Top media sales organization. Way to go Google! But wait a minute; does Google really have a sales organization?

The function of traditional media sales organizations has been to maximize revenue, close deals, and process orders. However, Google salespeople do none of these functions, which are all executed in an online auction by a sophisticated algorithm. Google salespeople are educators; they are evangelists who sell the concept and benefits of display, video, and, mostly, search advertising.

I believe it is because the Google salespeople are educators and evangelists and not deal closers that they have the top reputation among agencies and advertisers. The Google salespeople are trusted partners who help buyers understand and effectively use search and other Google products. They are not commissioned, make- budget-or-die hustlers.

The Google salespeople are not paid on a commission basis, as many media salespeople are, and are not managed by traditional command-and-control sales management hierarchies. Google salespeople work in pods – autonomous, self-managed units that are assigned from one to as many as 30 or 40 accounts, and are paid based on making goals, some of which are quantitative, some of which are qualitative (non-numeric), and some of which have to do with overall Google goals. For example, CEO Larry Page recently set a sales goal that is tied to the overall increase in Google's social media usage.

Traditional, old-line media management is probably saying, "What does increased social media usage have to do with getting an order? And how does sales management know if the salespeople in the pods are making enough calls? It's crazy!"

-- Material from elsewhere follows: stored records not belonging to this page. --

(** * hubba: the physics, collision, animation and registry core

    A shallow embedding of [entities.go], [physics.go] and [animation.go],
    and of the tick, the keys and the resize handling of [main.go].

    The Go code computes on [float64].  The embedding is written once, over
    the interface [Float64] of the float64 operations the code uses, and is
    run at two instances:

    - [binary64]: Rocq's primitive IEEE-754 binary64 numbers (round to
      nearest even), the arithmetic of Go's float64.  Every definition
      evaluates at this instance, NaN and the infinities included.
    - [exact]: the real numbers, the arithmetic without rounding, overflow,
      NaN or infinities.  Algebraic properties of the physics (momentum
      exchange, settling) are stated at this instance.

    Pointers are modelled by value: a method that mutates its receiver
    returns the updated receiver.  Draws from the global [math/rand] source
    are an explicit stream.  The third-party spring integrator
    (harmonica's [Spring.Update]) enters as a function parameter. *)

From Stdlib Require Import ZArith QArith List Bool String Lia.
From Stdlib Require Import Floats Uint63.
From Stdlib Require Import Reals Lra Psatz.
Import ListNotations.

Set Implicit Arguments.
Set Maximal Implicit Insertion.
Set Warnings "-inexact-float".

(** ** The float64 interface *)

Class Float64 (F : Type) : Type := {
  fadd : F -> F -> F;
  fsub : F -> F -> F;
  fmul : F -> F -> F;
  fdiv : F -> F -> F;
  fneg : F -> F;
  flt : F -> F -> bool;        (* x < y *)
  fle : F -> F -> bool;        (* x <= y *)
  feq : F -> F -> bool;        (* x == y *)
  Abs : F -> F;                (* math.Abs *)
  Sqrt : F -> F;               (* math.Sqrt *)
  Copysign : F -> F -> F;      (* math.Copysign *)
  IsNaN : F -> bool;           (* math.IsNaN *)
  IsInf : F -> bool;           (* math.IsInf(x, 0) *)
  ofInt : Z -> F;              (* float64(n) *)
  lit : Q -> F                 (* a decimal constant of the source *)
}.

Arguments lit {F _} q%_Q.

Declare Scope go_scope.
Delimit Scope go_scope with go.
Notation "x + y" := (fadd x y) : go_scope.
Notation "x - y" := (fsub x y) : go_scope.
Notation "x * y" := (fmul x y) : go_scope.
Notation "x / y" := (fdiv x y) : go_scope.
Notation "- x" := (fneg x) : go_scope.
Notation "x <? y" := (flt x y) : go_scope.
Notation "x <=? y" := (fle x y) : go_scope.
Notation "x >? y" := (flt y x) : go_scope.
Notation "x >=? y" := (fle y x) : go_scope.
Notation "x =? y" := (feq x y) : go_scope.

(** *** Instance: IEEE-754 binary64 *)

Module B64.

(** [float64(n)] for a Go [int] [n], [|n| < 2^63]. *)
Definition of_Z (z : Z) : float :=
  match z with
  | Z0 => 0%float
  | Zpos _ => of_uint63 (Uint63.of_Z z)
  | Zneg p => (- of_uint63 (Uint63.of_Z (Zpos p)))%float
  end.

(** A decimal constant [n/10^k] denotes the binary64 number nearest to it;
    the correctly rounded quotient of two exact integers is that number. *)
Definition of_Q (q : Q) : float :=
  (of_Z (Qnum q) / of_Z (Zpos (Qden q)))%float.

(** [math.Copysign(x, y)]: the magnitude of [x] with the sign of [y]
    (negative for [-0]; a NaN [y] counts as positive here). *)
Definition copysign (x y : float) : float :=
  if get_sign y then (- abs x)%float else abs x.

End B64.

#[export] Instance binary64 : Float64 float := {
  fadd := PrimFloat.add;
  fsub := PrimFloat.sub;
  fmul := PrimFloat.mul;
  fdiv := PrimFloat.div;
  fneg := PrimFloat.opp;
  flt := PrimFloat.ltb;
  fle := PrimFloat.leb;
  feq := PrimFloat.eqb;
  Abs := PrimFloat.abs;
  Sqrt := PrimFloat.sqrt;
  Copysign := B64.copysign;
  IsNaN := PrimFloat.is_nan;
  IsInf := PrimFloat.is_infinity;
  ofInt := B64.of_Z;
  lit := B64.of_Q
}.

(** *** Instance: exact real arithmetic *)

Module Exact.

Definition ltb (x y : R) : bool := if Rlt_dec x y then true else false.
Definition leb (x y : R) : bool := if Rle_dec x y then true else false.
Definition eqb (x y : R) : bool := if Req_dec_T x y then true else false.
Definition copysign (x y : R) : R :=
  if Rlt_dec y 0 then (- Rabs x)%R else Rabs x.

End Exact.

#[export] Instance exact : Float64 R := {
  fadd := Rplus;
  fsub := Rminus;
  fmul := Rmult;
  fdiv := Rdiv;
  fneg := Ropp;
  flt := Exact.ltb;
  fle := Exact.leb;
  feq := Exact.eqb;
  Abs := Rabs;
  Sqrt := sqrt;
  Copysign := Exact.copysign;
  IsNaN := fun _ => false;
  IsInf := fun _ => false;
  ofInt := IZR;
  lit := Q2R
}.

(** ** The program *)

Section Program.

Context (F : Type) `{Float64 F}.
Local Open Scope go_scope.

(** *** math/rand *)

(** The stream of values the global source returns to successive
    [rand.Float64()] calls. *)
Definition RandSource := nat -> F.

Definition rand_Float64 (r : RandSource) : F * RandSource :=
  (r 0%nat, fun n => r (S n)).

(** *** animation.go *)

(** [EntityAnimationState].  [SpringX], [SpringY] (harmonica springs, fixed
    at construction) and [LastUpdate] (wall-clock time) are not fields of
    the model: [UpdateAnimation] receives the springs' [Update] functions. *)
Record EntityAnimationState : Type := {
  DisplayX : F; DisplayY : F;
  TargetX : F; TargetY : F;
  VelocityX : F; VelocityY : F;
  IsAnimating : bool
}.

Definition NewEntityAnimationState (x y : F) : EntityAnimationState :=
  {| DisplayX := x; DisplayY := y;
     TargetX := x; TargetY := y;
     VelocityX := lit 0; VelocityY := lit 0;
     IsAnimating := false |}.

Definition SetTarget (x y : F) (eas : EntityAnimationState)
  : EntityAnimationState :=
  let x := if IsNaN x || IsInf x then DisplayX eas else x in
  let y := if IsNaN y || IsInf y then DisplayY eas else y in
  {| DisplayX := DisplayX eas; DisplayY := DisplayY eas;
     TargetX := x; TargetY := y;
     VelocityX := VelocityX eas; VelocityY := VelocityY eas;
     IsAnimating := true |}.

Definition SetInitialPosition (x y : F) (eas : EntityAnimationState)
  : EntityAnimationState :=
  {| DisplayX := x; DisplayY := y;
     TargetX := x; TargetY := y;
     VelocityX := lit 0; VelocityY := lit 0;
     IsAnimating := false |}.

Definition GetDisplayPosition (eas : EntityAnimationState) : F * F :=
  (DisplayX eas, DisplayY eas).

Definition GetTarget (eas : EntityAnimationState) : F * F :=
  (TargetX eas, TargetY eas).

Definition IsStillAnimating (eas : EntityAnimationState) : bool :=
  IsAnimating eas.

(** The helper [abs] of animation.go. *)
Definition abs (x : F) : F := if x <? lit 0 then - x else x.

(** A harmonica spring, seen through its method
    [Update(pos, vel, equilibriumPos) (newPos, newVel)]. *)
Definition Spring := F -> F -> F -> F * F.

Definition UpdateAnimation (SpringX SpringY : Spring)
    (eas : EntityAnimationState) : EntityAnimationState :=
  let '(newX, newVX) := SpringX (DisplayX eas) (VelocityX eas) (TargetX eas) in
  let '(newY, newVY) := SpringY (DisplayY eas) (VelocityY eas) (TargetY eas) in
  let toleranceX := lit 0.01 in
  let toleranceY := lit 0.01 in
  let velocityThreshold := lit 0.01 in
  {| DisplayX := newX; DisplayY := newY;
     TargetX := TargetX eas; TargetY := TargetY eas;
     VelocityX := newVX; VelocityY := newVY;
     IsAnimating :=
       if (abs (newX - TargetX eas) <? toleranceX)
          && (abs (newY - TargetY eas) <? toleranceY)
          && (abs newVX <? velocityThreshold)
          && (abs newVY <? velocityThreshold)
       then false else IsAnimating eas |}.

(** *** entities.go: entities *)

Definition EntityType := string.
Definition SphereType : EntityType := "sphere"%string.
Definition SpriteType : EntityType := "sprite"%string.

Record BaseEntity : Type := {
  ID : string;
  X : F; Y : F;
  VX : F; VY : F;
  Size : Z;
  Color : string;
  Symbol : string;
  Type_ : EntityType;
  Mass : F;
  AnimationState : option EntityAnimationState
}.

Definition BaseEntity_GetPosition (e : BaseEntity) : F * F := (X e, Y e).

Definition BaseEntity_SetPosition (x y : F) (e : BaseEntity) : BaseEntity :=
  {| ID := ID e; X := x; Y := y; VX := VX e; VY := VY e; Size := Size e;
     Color := Color e; Symbol := Symbol e; Type_ := Type_ e; Mass := Mass e;
     AnimationState := AnimationState e |}.

Definition BaseEntity_SetImmediatePosition (x y : F) (e : BaseEntity)
  : BaseEntity :=
  {| ID := ID e; X := x; Y := y; VX := VX e; VY := VY e; Size := Size e;
     Color := Color e; Symbol := Symbol e; Type_ := Type_ e; Mass := Mass e;
     AnimationState := option_map (SetInitialPosition x y) (AnimationState e) |}.

Definition BaseEntity_GetVelocity (e : BaseEntity) : F * F := (VX e, VY e).

Definition BaseEntity_SetVelocity (vx vy : F) (e : BaseEntity) : BaseEntity :=
  let vx := if IsInf vx || IsNaN vx then lit 0 else vx in
  let vy := if IsInf vy || IsNaN vy then lit 0 else vy in
  {| ID := ID e; X := X e; Y := Y e; VX := vx; VY := vy; Size := Size e;
     Color := Color e; Symbol := Symbol e; Type_ := Type_ e; Mass := Mass e;
     AnimationState := AnimationState e |}.

Definition BaseEntity_ApplyForce (fx fy : F) (e : BaseEntity) : BaseEntity :=
  if Mass e >? lit 0 then
    {| ID := ID e; X := X e; Y := Y e;
       VX := VX e + fx / Mass e; VY := VY e + fy / Mass e; Size := Size e;
       Color := Color e; Symbol := Symbol e; Type_ := Type_ e; Mass := Mass e;
       AnimationState := AnimationState e |}
  else e.

Definition BaseEntity_Update (deltaTime : F) (e : BaseEntity) : BaseEntity :=
  let x := X e + VX e * deltaTime in
  let y := Y e + VY e * deltaTime in
  {| ID := ID e; X := x; Y := y; VX := VX e; VY := VY e; Size := Size e;
     Color := Color e; Symbol := Symbol e; Type_ := Type_ e; Mass := Mass e;
     AnimationState := option_map (SetTarget x y) (AnimationState e) |}.

(** The size class to effective extent table, as the [switch] that
    [GetBounds], [NewSphere] and [NewSprite] each repeat. *)
Definition effectiveSize (size : Z) : F :=
  match size with
  | 1%Z => lit 0.8
  | 2%Z => lit 1.0
  | 3%Z => lit 1.3
  | 4%Z => lit 1.6
  | _ => ofInt size * lit 0.8
  end.

(** Bounds are [(x, y, width, height)]. *)
Definition Bounds : Type := F * F * F * F.

Definition BaseEntity_GetBounds (e : BaseEntity) : Bounds :=
  let effectiveSize := effectiveSize (Size e) in
  (X e - effectiveSize / lit 2, Y e - effectiveSize / lit 2,
   effectiveSize, effectiveSize).

Definition BaseEntity_GetDisplayPosition (e : BaseEntity) : F * F :=
  match AnimationState e with
  | Some eas => GetDisplayPosition eas
  | None => (X e, Y e)
  end.

Definition BaseEntity_UpdateAnimation (SpringX SpringY : Spring)
    (e : BaseEntity) : BaseEntity :=
  {| ID := ID e; X := X e; Y := Y e; VX := VX e; VY := VY e; Size := Size e;
     Color := Color e; Symbol := Symbol e; Type_ := Type_ e; Mass := Mass e;
     AnimationState :=
       option_map (UpdateAnimation SpringX SpringY) (AnimationState e) |}.

Record Sphere : Type := {
  Sphere_BaseEntity : BaseEntity;
  Radius : F
}.

Record Sprite : Type := {
  Sprite_BaseEntity : BaseEntity;
  CustomSymbol : string;
  Animation : list string;
  CurrentFrame : Z
}.

(** The two implementations of the [Entity] interface. *)
Inductive Entity : Type :=
| ESphere (s : Sphere)
| ESprite (s : Sprite).

(** The embedded [BaseEntity] of an entity. *)
Definition base (e : Entity) : BaseEntity :=
  match e with
  | ESphere s => Sphere_BaseEntity s
  | ESprite s => Sprite_BaseEntity s
  end.

(** A promoted [BaseEntity] method that mutates its receiver. *)
Definition onBase (f : BaseEntity -> BaseEntity) (e : Entity) : Entity :=
  match e with
  | ESphere s =>
      ESphere {| Sphere_BaseEntity := f (Sphere_BaseEntity s);
                 Radius := Radius s |}
  | ESprite s =>
      ESprite {| Sprite_BaseEntity := f (Sprite_BaseEntity s);
                 CustomSymbol := CustomSymbol s;
                 Animation := Animation s;
                 CurrentFrame := CurrentFrame s |}
  end.

(** [generateID] draws two random integers; [id] stands for its result.
    The glyph of a sphere is written ["o"] here. *)
Definition NewSphere (x y : F) (size : Z) (color : string) (id : string)
  : Sphere :=
  let size := if (size <? 0)%Z then 1%Z else size in
  let animState := NewEntityAnimationState x y in
  let effectiveSize := effectiveSize size in
  {| Sphere_BaseEntity :=
       {| ID := id; X := x; Y := y; VX := lit 0; VY := lit 0; Size := size;
          Color := color; Symbol := "o"%string; Type_ := SphereType;
          Mass := effectiveSize;
          AnimationState := Some animState |};
     Radius := effectiveSize / lit 2.0 |}.

Definition Sphere_GetRadius (s : Sphere) : F := Radius s.

Definition Sphere_SetRadius (radius : F) (s : Sphere) : Sphere :=
  let b := Sphere_BaseEntity s in
  let size :=
    if radius <=? lit 0.4 then 1%Z
    else if radius <=? lit 0.5 then 2%Z
    else if radius <=? lit 0.65 then 3%Z
    else 4%Z in
  {| Sphere_BaseEntity :=
       {| ID := ID b; X := X b; Y := Y b; VX := VX b; VY := VY b;
          Size := size; Color := Color b; Symbol := Symbol b;
          Type_ := Type_ b; Mass := Mass b;
          AnimationState := AnimationState b |};
     Radius := radius |}.

Definition Sphere_GetBounds (s : Sphere) : Bounds :=
  let b := Sphere_BaseEntity s in
  (X b - Radius s, Y b - Radius s, Radius s * lit 2, Radius s * lit 2).

(** The default glyphs of [NewSprite], by their ASCII stand-ins. *)
Definition defaultSymbols : list string :=
  ["<>"; "<.>"; "*"; "+"; "^"; "/\"; "#"; "%"]%string.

Yes, crazy according to old-fashioned thinking. But Google's stock closed over $600 a share on Thursday, October 27. It's market cap is just over $194 billion, almost three times the market cap of the largest traditional media company, the Walt Disney Co.; Google's profit margin is 26.7%, more than twice as high as any other large media company; Google's revenue growth for the third quarter of this year was 33% over the previous year, over twice as high as any large media company but Comcast, which bought NBC Universal and thus upped revenues by 50%; and Google's gross profit was $18.9 billion last year, more than three times that of the largest media company, Walt Disney Co.

On October 13, Google CEO Larry Page announced third quarter results  -- revenues of almost $10 billion, up 33%, at which rate by the end of year it should surpass Disney as the largest media company in revenue. Old-fashioned, cliff-dwelling media companies should be so crazy. But, will they follow Google's lead and adopt the new type of selling, compensating, and managing that have made Google the top sales organization according to the Jack Myers survey?

Not by the hair on your chinny-chin-chin. The old media companies think their salespeople are revenue maximizers and closers, not educators and evangelists, and they are not going to change.

Until he retired in 2002, Charlie Warner was Vice President of AOL's Interactive Marketing division. Before joining AOL, he was the Goldenson Endowed Professor at the Missouri Journalism School where he taught media management and sales, and he created and ran the annual Management Seminar for News Executives. Charlie can be contacted at charleshwarner@gmail.com.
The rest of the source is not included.